▶ _WORK REQUIRED_:
Using the records below, quote only the span that opens with the line containing "dataFile : File;" and closes with the line containing "do! modbk (set_mergeFileCnt", exactly and inclusively.
- Opening Delimiter -
(** * The article-sourcing hook [useWikiArticles]

    A shallow embedding of [frontend/src/hooks/useWikiArticles.ts]: the
    in-place shuffle, the category-member resolver with its cache and status
    map, the detail fetcher, the production cycle and the consumer call.
    Line numbers are those of that file.  An earlier variant of the hook
    ([unnamed/part_001]) differs in how it shuffles; its sampler is embedded
    as well.  The code around the hook follows it: the category search
    hook ([unnamed/part_000]), the category selector
    ([frontend/src/components/CategorySelector.tsx]) and the feed component
    ([unnamed/part_002]).

    Conventions of the embedding.
    - A JavaScript array is a [list]; reading and writing by index are
      stdpp's [!!] and [<[_:=_]>].
    - [Record<string, V>] is a [gmap string]; a missing key is [undefined]
      (the keys are category titles and status keys, none of which names a
      property that a JavaScript object inherits).  A value that may be
      [null] or absent is an [option].
    - [Set<number>] is a [gset Z] (only [has], [add] and [clear] are used).
    - [Math.floor(Math.random() * (i + 1))] is read from an oracle of index
      draws; [Math.random()] lies in [0, 1), so such a draw [j] satisfies
      [0 <= j <= i].
    - An [async] function is cut at its [await]s: the code up to the first
      request, and the code that runs when a reply arrives.  A reply is
      either a rejected request or the parsed JSON body.
    - React state ([articles], [loading], [buffer]) and the refs live in one
      record; the values a callback closes over are explicit arguments. *)

From stdpp Require Import gmap strings list fin_maps sets.
From Stdlib Require Import ZArith Lia Permutation.

Set Default Proof Using "Type*".

(** * Part I: the program *)

(** ** Constants (lines 5-8) *)

Definition BATCH_SIZE : nat := 40.
Definition SUBCAT_SAMPLE_SIZE : nat := 5.

Global Arguments BATCH_SIZE : simpl never.
Global Arguments SUBCAT_SAMPLE_SIZE : simpl never.

(** ** [shuffleArray] (lines 77-84) *)

Section shuffle.
Context {A : Type}.

(** [[array[i], array[j]] = [array[j], array[i]]]: the right-hand side is
    read first, then [array[i]] and [array[j]] are written in that order.
    Both indices are inside the array whenever [shuffleArray] runs
    ([0 <= j <= i < array.length]); outside it JavaScript would read
    [undefined] and grow the array, which the embedding does not follow:
    there the array is left as it is. *)
Definition swap (array : list A) (i j : nat) : list A :=
  match array !! i, array !! j with
  | Some ai, Some aj => <[j := ai]> (<[i := aj]> array)
  | _, _ => array
  end.

(** The loop [for (let i = ...; i > 0; i--)], started at [i]; [rnd] holds
    the successive values of [Math.floor(Math.random() * (i + 1))]. *)
Fixpoint shuffle_from (i : nat) (rnd : list nat) (array : list A) : list A :=
  match i, rnd with
  | S i', j :: rnd' => shuffle_from i' rnd' (swap array i j)
  | _, _ => array
  end.

Definition shuffleArray (rnd : list nat) (array : list A) : list A :=
  shuffle_from (length array - 1) rnd array.
End shuffle.

(** ** Types of the remote API (lines 19-75) *)

Inductive MemberType := page | subcat.
Inductive FetchStatus := pending | done | error.

Global Instance MemberType_eq_dec : EqDecision MemberType.
Proof. solve_decision. Defined.
Global Instance FetchStatus_eq_dec : EqDecision FetchStatus.
Proof. solve_decision. Defined.

Module CategoryMember.
Record t := { pageid : Z; ns : Z; title : string }.
End CategoryMember.

Module CategoryMembersQuery.
Record t := { categorymembers : list CategoryMember.t }.
End CategoryMembersQuery.

Module ApiContinue.
Record t := { cmcontinue : string; continue : string }.
End ApiContinue.

Module ApiError.
Record t := { code : string; info : string; star : string }.
End ApiError.

Module CategoryMembersApiResponse.
Record t := {
  batchcomplete : option string;
  continue : option ApiContinue.t;
  query : option CategoryMembersQuery.t;
  error : option ApiError.t;
}.
End CategoryMembersApiResponse.

Module PageThumbnail.
Record t := { source : option string; width : Z; height : Z }.
End PageThumbnail.

(** [fetchArticleDetails] reads a page as [any] and tests its fields for
    presence, so every field it tests may be absent. *)
Module PageInfo.
Record t := {
  pageid : option Z;
  ns : Z;
  title : option string;
  extract : option string;
  canonicalurl : option string;
  varianttitles : option (gmap string string);
  thumbnail : option PageThumbnail.t;
}.
End PageInfo.

(** [pages] is kept as the sequence [Object.values] enumerates, each value
    with its key. *)
Module PagesQuery.
Record t := { pages : list (string * PageInfo.t) }.
End PagesQuery.

Module PageDetailsApiResponse.
Record t := {
  batchcomplete : option string;
  query : option PagesQuery.t;
  error : option ApiError.t;
}.
End PageDetailsApiResponse.

(** Modelled from the spec: the type [WikiArticle], declared in
    [components/WikiCard], is not part of the sources.  Its fields are those
    of the spec's ArticleRecord, as the object literal of
    [fetchArticleDetails] (lines 232-239) fills them. *)
Module WikiArticle.
Record t := {
  title : string;
  displaytitle : string;
  extract : string;
  pageid : Z;
  thumbnail : option PageThumbnail.t;
  url : string;
}.
End WikiArticle.

(** What [await fetch(...)] followed by [await response.json()] gives. *)
Inductive Reply (D : Type) :=
  | Rejected
  | Json (data : D).
Global Arguments Rejected {D}.
Global Arguments Json {D} data.

(** The calls of [fetch], by their query parameters. *)
Inductive Request :=
  | CategoryMembersRequest (cmtype : MemberType) (cmtitle : string) (cmcontinue : option string)
  | PageDetailsRequest (pageids : list Z).

(** ** JavaScript truthiness of the tested values *)

Definition truthy_string (s : option string) : bool :=
  match s with
  | Some EmptyString | None => false
  | Some (String _ _) => true
  end.

Definition truthy_number (n : option Z) : bool :=
  match n with
  | Some n => negb (n =? 0)%Z
  | None => false
  end.

(** ** State of the hook (lines 93-102), the random oracle and the log of
    requests *)

Record Hook := {
  articles : list WikiArticle.t;
  loading : bool;
  buffer : list WikiArticle.t;
  categoryPageIds : gmap string (option (list Z));
  categorySubcats : gmap string (option (list string));
  shownPageIds : gset Z;
  fetchingStatus : gmap string FetchStatus;
  random : nat → nat;
  requests : list Request;
}.

(** The hook as [useState] and [useRef] initialise it. *)
Definition mount (rnd : nat → nat) : Hook :=
  {| articles := []; loading := false; buffer := [];
     categoryPageIds := ∅; categorySubcats := ∅; shownPageIds := ∅;
     fetchingStatus := ∅; random := rnd; requests := [] |}.

Definition M (X : Type) : Type := Hook → X * Hook.

Global Instance M_ret : MRet M := λ _ x h, (x, h).
Global Instance M_bind : MBind M := λ _ _ f m h, let '(x, h') := m h in f x h'.

Definition gets {X} (f : Hook → X) : M X := λ h, (f h, h).
Definition modify (f : Hook → Hook) : M () := λ h, ((), f h).

Definition setArticles (f : list WikiArticle.t → list WikiArticle.t) : M () :=
  modify (λ h,
    {| articles := f (articles h); loading := loading h; buffer := buffer h;
       categoryPageIds := categoryPageIds h; categorySubcats := categorySubcats h;
       shownPageIds := shownPageIds h; fetchingStatus := fetchingStatus h;
       random := random h; requests := requests h |}).

Definition setLoading (b : bool) : M () :=
  modify (λ h,
    {| articles := articles h; loading := b; buffer := buffer h;
       categoryPageIds := categoryPageIds h; categorySubcats := categorySubcats h;
       shownPageIds := shownPageIds h; fetchingStatus := fetchingStatus h;
       random := random h; requests := requests h |}).

Definition setBuffer (b : list WikiArticle.t) : M () :=
  modify (λ h,
    {| articles := articles h; loading := loading h; buffer := b;
       categoryPageIds := categoryPageIds h; categorySubcats := categorySubcats h;
       shownPageIds := shownPageIds h; fetchingStatus := fetchingStatus h;
       random := random h; requests := requests h |}).

Definition set_categoryPageIds (f : gmap string (option (list Z)) → gmap string (option (list Z))) : M () :=
  modify (λ h,
    {| articles := articles h; loading := loading h; buffer := buffer h;
       categoryPageIds := f (categoryPageIds h); categorySubcats := categorySubcats h;
       shownPageIds := shownPageIds h; fetchingStatus := fetchingStatus h;
       random := random h; requests := requests h |}).

Definition set_categorySubcats (f : gmap string (option (list string)) → gmap string (option (list string))) : M () :=
  modify (λ h,
    {| articles := articles h; loading := loading h; buffer := buffer h;
       categoryPageIds := categoryPageIds h; categorySubcats := f (categorySubcats h);
       shownPageIds := shownPageIds h; fetchingStatus := fetchingStatus h;
       random := random h; requests := requests h |}).

Definition set_shownPageIds (f : gset Z → gset Z) : M () :=
  modify (λ h,
    {| articles := articles h; loading := loading h; buffer := buffer h;
       categoryPageIds := categoryPageIds h; categorySubcats := categorySubcats h;
       shownPageIds := f (shownPageIds h); fetchingStatus := fetchingStatus h;
       random := random h; requests := requests h |}).

Definition set_fetchingStatus (f : gmap string FetchStatus → gmap string FetchStatus) : M () :=
  modify (λ h,
    {| articles := articles h; loading := loading h; buffer := buffer h;
       categoryPageIds := categoryPageIds h; categorySubcats := categorySubcats h;
       shownPageIds := shownPageIds h; fetchingStatus := f (fetchingStatus h);
       random := random h; requests := requests h |}).

(** [fetch(url)]: the request leaves; the log keeps it. *)
Definition fetch (req : Request) : M () :=
  modify (λ h,
    {| articles := articles h; loading := loading h; buffer := buffer h;
       categoryPageIds := categoryPageIds h; categorySubcats := categorySubcats h;
       shownPageIds := shownPageIds h; fetchingStatus := fetchingStatus h;
       random := random h; requests := requests h ++ [req] |}).

(** The next [n] values of the oracle, which are then used up. *)
Definition draws (n : nat) : M (list nat) :=
  λ h, (random h <$> seq 0 n,
    {| articles := articles h; loading := loading h; buffer := buffer h;
       categoryPageIds := categoryPageIds h; categorySubcats := categorySubcats h;
       shownPageIds := shownPageIds h; fetchingStatus := fetchingStatus h;
       random := λ k, random h (n + k); requests := requests h |}).

(** [shuffleArray(array)] inside the hook: one draw per iteration. *)
Definition shuffled {A} (array : list A) : M (list A) :=
  rnd ← draws (length array - 1); mret (shuffleArray rnd array).

(** ** [fetchCategoryMembers] (lines 105-194) *)

(** What a resolution yields: [number[]] for pages, [string[]] for
    subcategories (the conditional return type of the source). *)
Definition Member (memberType : MemberType) : Type :=
  match memberType with page => Z | subcat => string end.

Definition memberType_string (memberType : MemberType) : string :=
  match memberType with page => "page" | subcat => "subcat" end.

(** [const cacheRef = memberType === 'page' ? categoryPageIds : categorySubcats] *)
Definition cacheRef (memberType : MemberType) (h : Hook) :
    gmap string (option (list (Member memberType))) :=
  match memberType with
  | page => categoryPageIds h
  | subcat => categorySubcats h
  end.

(** [cacheRef.current[categoryName] = v] *)
Definition cacheRef_store (memberType : MemberType) (categoryName : string) :
    option (list (Member memberType)) → M () :=
  match memberType with
  | page => λ v, set_categoryPageIds (<[categoryName := v]>)
  | subcat => λ v, set_categorySubcats (<[categoryName := v]>)
  end.
(** A job for position 7 is in flight when a second job for position 7 is
    pushed and the queue is processed again. *)
Definition twice_seven : Service :=
  processQueue
    (enqueue [{| id := "b"; position := 7 |}]
       (processQueue (enqueue [{| id := "a"; position := 7 |}] initial))).

(** Twenty-nine workers are busy; the reader was at position 9 and has
    scrolled back to position 3, so that the job for 9 was pushed before the
    job for 3. *)
Definition scrolled_back : Service :=
  enqueue [job 9; job 3] (processQueue (enqueue (jobs 100 29) initial)).

(** A window of thirty positions from 100 on, the first twenty-four of
    which are Ready. *)
Definition warm : Scheduler.State :=
  {| Scheduler.PositionCache :=
       list_to_map ((λ p, (p, Scheduler.Ready "artifact" "product"))
                      <$> Scheduler.positions 100 24);
     Scheduler.queue := [];
     Scheduler.window := {| Scheduler.cursor := 100; Scheduler.size := 30 |} |}.

(** Position 1 is being computed, position 2 is done, position 3 has failed
    for good and position 4 has failed in a way that may be retried. *)
Definition mixed : Scheduler.State :=
  {| Scheduler.PositionCache :=
       list_to_map [(1, Scheduler.Claimed);
                    (2, Scheduler.Ready "artifact" "product");
                    (3, Scheduler.Failed false "retries exhausted");
                    (4, Scheduler.Failed true "circuit open")];
     Scheduler.queue := [];
     Scheduler.window := {| Scheduler.cursor := 0; Scheduler.size := 0 |} |}.
(* ===== verification/BitcaskMerge.v ===== *)
(** [bitcask/main.go]: [Merge] and its merge segments.

    [Merge] runs beside other goroutines: it releases the mutex between its
    critical sections.  The model makes the interleaving explicit.  [yield]
    stands wherever the code does not hold the mutex; it runs the next batch of
    the calls [env] that other goroutines make there and records their results.
    A theorem over all [env] is a theorem over all interleavings of [Put],
    [Delete] and [Get] with one [Merge]. *)

From stdpp Require Import gmap strings list fin_maps.
From Stdlib Require Import ZArith Lia.
From coqutil Require Byte Word.LittleEndianList.
From S2P Require Import Prelude GoLib GoFS BitcaskStore.

(** * Calls of other goroutines *)

Inductive op :=
| OPut (now : Z) (key value : bytes)
| ODelete (now : Z) (key : bytes)
| OGet (key : bytes).

Definition run_op (o : op) : M Store bytes :=
  match o with
  | OPut now k v => let! _ := Put now k v in ret []
  | ODelete now k => let! _ := Delete now k in ret []
  | OGet k => Get k
  end.

(** The store during a merge, the calls to come at each release of the mutex,
    and the calls made so far with their results. *)
Record Conc := mkConc {
  st : Store;
  env : list (list op);
  done_ops : list (op * outcome bytes);
}.

Definition set_st f (c : Conc) := mkConc (f (st c)) (env c) (done_ops c).
Definition onst {A} (m : M Store A) : M Conc A :=
  zoom st (λ s c, mkConc s (env c) (done_ops c)) m.

Fixpoint run_batch (os : list op) (c : Conc) : Conc :=
  match os with
  | [] => c
  | o :: os =>
      let '(r, s) := run_op o (st c) in
      run_batch os (mkConc s (env c) (done_ops c ++ [(o, r)]))
  end.

Definition yield : M Conc unit := λ c,
  match env c with
  | [] => (Ok tt, c)
  | os :: rest => (Ok tt, run_batch os (mkConc (st c) rest (done_ops c)))
  end.

(** * Merge segments *)

Record mergeUpdate := mkMergeUpdate {
  originalFilePath : string;
  originalOffset : Z;
  originalValSize : Z;
  newEntry : KeyDirEntry;
}.

Record mergeSegment := mkMergeSegment {
  seg_id : Z;
  dataPath : string;
  hintPath : string;
  dataFile : File;
  hintFile : File;
  dataOffset : Z;
  hintOffset : Z;
}.

Definition openMergeSegment (id : Z) : M Store mergeSegment :=
  let! b := gets bk in
  let dataPath := mergeDataPath b id in
  let hintPath := mergeHintPath b id in
  let! stat := attempt (onfs (Stat dataPath)) in
  let! dataAlreadyExists :=
    match stat with
    | inl _ => ret true
    | inr ErrNotExist => ret false
    | inr e => fail e
    end in
  let! dataFile := onfs (OpenFile dataPath creat) in
  let! r := attempt (onfs (OpenFile hintPath creat)) in
  match r with
  | inr e =>
      do! ignore (onfs (Close dataFile)) in
      do! (if dataAlreadyExists then ret tt else ignore (onfs (Remove dataPath))) in
      fail e
  | inl hintFile =>
      let! dataInfo := attempt (onfs (StatSize dataFile)) in
      let! hintInfo :=
        match dataInfo with
        | inl _ => attempt (onfs (StatSize hintFile))
        | inr e => ret (inr e)
        end in
      match dataInfo, hintInfo with
      | inl dsize, inl hsize =>
          ret (mkMergeSegment id dataPath hintPath dataFile hintFile dsize hsize)
      | inr e, _ | _, inr e =>
          do! ignore (onfs (Close dataFile)) in
          do! ignore (onfs (Close hintFile)) in
          fail e
      end
  end.

(** [(m *mergeSegment) sync], [closeHint]. *)
Definition seg_sync (m : mergeSegment) : M Store unit :=
  do! onfs (Sync (dataFile m)) in onfs (Sync (hintFile m)).
Definition closeHint (m : mergeSegment) : M Store unit := onfs (Close (hintFile m)).

Definition rotateMergeSegmentLocked (segment : mergeSegment) : M Store mergeSegment :=
  do! seg_sync segment in
  do! closeHint segment in
  let! b := gets bk in
  do! modbk (set_mergeFileCnt (mergeFileCnt b + 1)) in
  let! nextSegment := openMergeSegment (mergeFileCnt b + 1) in
  do! modbk (set_filePtrs (insert (dataPath nextSegment) (dataFile nextSegment))) in
  ret nextSegment.

Definition ensureMergeSegmentCapacityLocked (segment : mergeSegment) (nextDataSize : Z)
    : M Store mergeSegment :=
  let! b := gets bk in
  if dataOffset segment + nextDataSize <=? maxFileSizeBytes b then ret segment
  else rotateMergeSegmentLocked segment.

(** The record [appendEntry] writes to the hint file. *)
Definition hint_record (key : bytes) (valueSize dataOffset : Z) : bytes :=
  put_u32 (u32 (len key)) ++ put_u32 valueSize ++ put_u64 (u64 dataOffset) ++ key.

(** [appendEntry] mutates the segment it is called on; the model returns it. *)
Definition appendEntry (m : mergeSegment) (entryBuf key : bytes) (valueSize : Z)
    : M Store (KeyDirEntry * mergeSegment) :=
  do! onfs (WriteAt (dataFile m) entryBuf (dataOffset m)) in
  let hintRecordBuf := hint_record key valueSize (dataOffset m) in
  do! onfs (WriteAt (hintFile m) hintRecordBuf (hintOffset m)) in
  ret (mkKeyDirEntry (dataPath m) (dataOffset m) valueSize,
       mkMergeSegment (seg_id m) (dataPath m) (hintPath m) (dataFile m) (hintFile m)
         (dataOffset m + len entryBuf) (hintOffset m + len hintRecordBuf)).

(** * Merge *)

(** What the scan of one file leaves: the segment now appended to ([None] is the
    nil pointer a failed rotation returns), whether the scan succeeded, and the
    updates to apply. *)
Abbreviation scan_result :=
  (option mergeSegment * bool * gmap string mergeUpdate)%type.

(** The critical section of the scan: make room, append, note the offsets. *)
Definition mergeAppend (segment : mergeSegment) (blockSize : Z) (buf1 key : bytes)
    (valueSize : Z) : M Store (option mergeSegment * option KeyDirEntry) :=
  let! r := attempt (ensureMergeSegmentCapacityLocked segment blockSize) in
  match r with
  | inr _ => ret (None, None)
  | inl segment =>
      let! a := attempt (appendEntry segment buf1 key valueSize) in
      match a with
      | inr _ =>
          do! modbk (set_mergeOffsets (dataOffset segment) (hintOffset segment)) in
          ret (Some segment, None)
      | inl (newEntry, segment) =>
          do! modbk (set_mergeOffsets (dataOffset segment) (hintOffset segment)) in
          ret (Some segment, Some newEntry)
      end
  end.

(** The loop over the entries of one file.  Passing an entry whose sizes fit their
    fields advances by at least the 17 bytes of its header, so the length of the
    file bounds the iterations. *)
Fixpoint mergeScan (fuel : nat) (path : string) (filePtr : File)
    (segment : mergeSegment) (curOffset : Z) (pendingUpdates : gmap string mergeUpdate)
    : M Conc scan_result :=
  match fuel with
  | O => λ c, (NoFuel, c)
  | S fuel =>
      do! yield in
      let! hdr := attempt (onst (onfs (ReadAt filePtr 17 curOffset))) in
      match hdr with
      | inr ErrEOF => ret (Some segment, true, pendingUpdates)
      | inr _ => ret (Some segment, false, pendingUpdates)
      | inl buf =>
          let keySize := get_u32 (slice 8 4 buf) in
          let valueSize' := get_u32 (slice 12 4 buf) in
          let isDeleted := nth 16 buf Byte.x00 in
          let blockSize := u32 (17 + keySize + valueSize') in
          if bool_decide (isDeleted = Byte.x00) then
            let! ent := attempt (onst (onfs (ReadAt filePtr blockSize curOffset))) in
            match ent with
            | inr _ => ret (Some segment, false, pendingUpdates)
            | inl buf1 =>
                if blockSize <? 4 then panic "slice bounds out of range" else
                let storedCRC := get_u32 (slice 0 4 buf1) in
                let computedCRC := crc32 (drop 4 buf1) in
                if negb (storedCRC =? computedCRC) then
                  mergeScan fuel path filePtr segment (curOffset + blockSize) pendingUpdates
                else if (u32 (17 + keySize) <? 17) || (blockSize <? u32 (17 + keySize)) then
                  panic "slice bounds out of range"
                else
                  let key := slice 17 (u32 (17 + keySize) - 17) buf1 in
                  let keyStr := string_of key in
                  do! yield in
                  let! b := gets (λ c, bk (st c)) in
                  let live :=
                    match keyDir b !! keyStr with
                    | Some e => bool_decide (filePath e = path) &&
                        (fileEntryOffset e =? curOffset) && (valueSize e =? valueSize')
                    | None => false
                    end in
                  if live then
                    do! yield in
                    let! r := onst (mergeAppend segment blockSize buf1 key valueSize') in
                    match r with
                    | (Some segment, Some newEntry) =>
                        mergeScan fuel path filePtr segment (curOffset + blockSize)
                          (<[keyStr := mkMergeUpdate path curOffset valueSize' newEntry]>
                             pendingUpdates)
                    | (seg, _) => ret (seg, false, pendingUpdates)
                    end
                  else mergeScan fuel path filePtr segment (curOffset + blockSize)
                    pendingUpdates
            end
          else mergeScan fuel path filePtr segment (curOffset + blockSize) pendingUpdates
      end
  end.

(** Apply one pending update unless the key has been written since. *)
Definition applyUpdate (kd : gmap string KeyDirEntry) (u : string * mergeUpdate)
    : gmap string KeyDirEntry :=
  match kd !! u.1 with
  | Some current =>
      if bool_decide (filePath current = originalFilePath u.2) &&
         (fileEntryOffset current =? originalOffset u.2) &&
         (valueSize current =? originalValSize u.2)
      then <[u.1 := newEntry u.2]> kd else kd
  | None => kd
  end.

(** [strings.TrimSuffix(path, ".data") + ".hint"]. *)
Definition hint_of_data (path : string) : string :=
  let n := String.length path in
  (if String.eqb (String.substring (n - 5) 5 path) ".data" then
     String.substring 0 (n - 5) path else path) +:+ ".hint".

(** [strings.Contains(s, sub)]. *)
Fixpoint contains (sub s : string) : bool :=
  String.prefix sub s ||
  match s with EmptyString => false | String _ s' => contains sub s' end.

Section merge.
Context `{MapRange}.

(** The last critical section for a file: sync, update the directory, delete. *)
Definition mergeFinish (path : string) (filePtr : File) (segment : mergeSegment)
    (fileMergedSuccessfully : bool) (pendingUpdates : gmap string mergeUpdate)
    : M Store unit :=
  let! r := attempt (seg_sync segment) in
  match r with
  | inr _ => ret tt
  | inl _ =>
      if negb fileMergedSuccessfully then ret tt
      else
        do! modbk (set_keyDir (λ kd, fold_left applyUpdate (range pendingUpdates) kd)) in
        do! ignore (onfs (Close filePtr)) in
        do! modbk (set_filePtrs (delete path)) in
        do! ignore (onfs (Remove path)) in
        do! (if contains "merge" path then ignore (onfs (Remove (hint_of_data path)))
             else ret tt) in
        modbk (set_mergeOffsets (dataOffset segment) (hintOffset segment))
  end.

(** The length of a file bounds the iterations of its scan. *)
Definition scan_fuel (w : World) (h : File) : nat :=
  match h with
  | Some n =>
      match w_fd w !! n with
      | Some f => S (length (content w (fd_ino f)))
      | None => 1
      end
  | None => 1
  end.

(** One iteration of the loop over the immutable files. *)
Definition mergeFile (segment : mergeSegment) (path : string) : M Conc mergeSegment :=
  do! yield in
  let! s := gets st in
  match filePtrs (bk s) !! path with
  | None => ret segment
  | Some filePtr =>
      let! res := mergeScan (scan_fuel (wd s) filePtr) path filePtr segment 0 ∅ in
      do! yield in
      match res with
      | (None, _, _) => panic "nil pointer dereference"
      | (Some segment, ok, pending) =>
          do! onst (mergeFinish path filePtr segment ok pending) in
          ret segment
      end
  end.

Fixpoint mergeFiles (segment : mergeSegment) (paths : list string)
    : M Conc mergeSegment :=
  match paths with
  | [] => ret segment
  | p :: paths => let! segment := mergeFile segment p in mergeFiles segment paths
  end.

(** The first critical section: open the segment, snapshot the other files. *)
Definition mergeBegin : M Store (mergeSegment * list string) :=
  let! b := gets bk in
  let activeFilePath := activePath b (fileCnt b) in
  let! segment := openMergeSegment (mergeFileCnt b) in
  do! modbk (set_filePtrs (insert (dataPath segment) (dataFile segment))) in
  let! b := gets bk in
  ret (segment,
    filter (λ p, p ≠ activeFilePath ∧ p ≠ dataPath segment) (range (filePtrs b)).*1).

Definition Merge : M Conc unit :=
  let! r := attempt (onst mergeBegin) in
  match r with
  | inr _ => ret tt
  | inl (segment, immutableFiles) =>
      let! segment := mergeFiles segment immutableFiles in
      do! yield in
      ignore (onst (closeHint segment))
  end.
End merge.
- Closing Delimiter -
▶ _EXPECTED OUTPUT_:
  dataFile : File;
  hintFile : File;
  dataOffset : Z;
  hintOffset : Z;
}.

Definition openMergeSegment (id : Z) : M Store mergeSegment :=
  let! b := gets bk in
  let dataPath := mergeDataPath b id in
  let hintPath := mergeHintPath b id in
  let! stat := attempt (onfs (Stat dataPath)) in
  let! dataAlreadyExists :=
    match stat with
    | inl _ => ret true
    | inr ErrNotExist => ret false
    | inr e => fail e
    end in
  let! dataFile := onfs (OpenFile dataPath creat) in
  let! r := attempt (onfs (OpenFile hintPath creat)) in
  match r with
  | inr e =>
      do! ignore (onfs (Close dataFile)) in
      do! (if dataAlreadyExists then ret tt else ignore (onfs (Remove dataPath))) in
      fail e
  | inl hintFile =>
      let! dataInfo := attempt (onfs (StatSize dataFile)) in
      let! hintInfo :=
        match dataInfo with
        | inl _ => attempt (onfs (StatSize hintFile))
        | inr e => ret (inr e)
        end in
      match dataInfo, hintInfo with
      | inl dsize, inl hsize =>
          ret (mkMergeSegment id dataPath hintPath dataFile hintFile dsize hsize)
      | inr e, _ | _, inr e =>
          do! ignore (onfs (Close dataFile)) in
          do! ignore (onfs (Close hintFile)) in
          fail e
      end
  end.

(** [(m *mergeSegment) sync], [closeHint]. *)
Definition seg_sync (m : mergeSegment) : M Store unit :=
  do! onfs (Sync (dataFile m)) in onfs (Sync (hintFile m)).
Definition closeHint (m : mergeSegment) : M Store unit := onfs (Close (hintFile m)).

Definition rotateMergeSegmentLocked (segment : mergeSegment) : M Store mergeSegment :=
  do! seg_sync segment in
  do! closeHint segment in
  let! b := gets bk in
  do! modbk (set_mergeFileCnt (mergeFileCnt b + 1)) in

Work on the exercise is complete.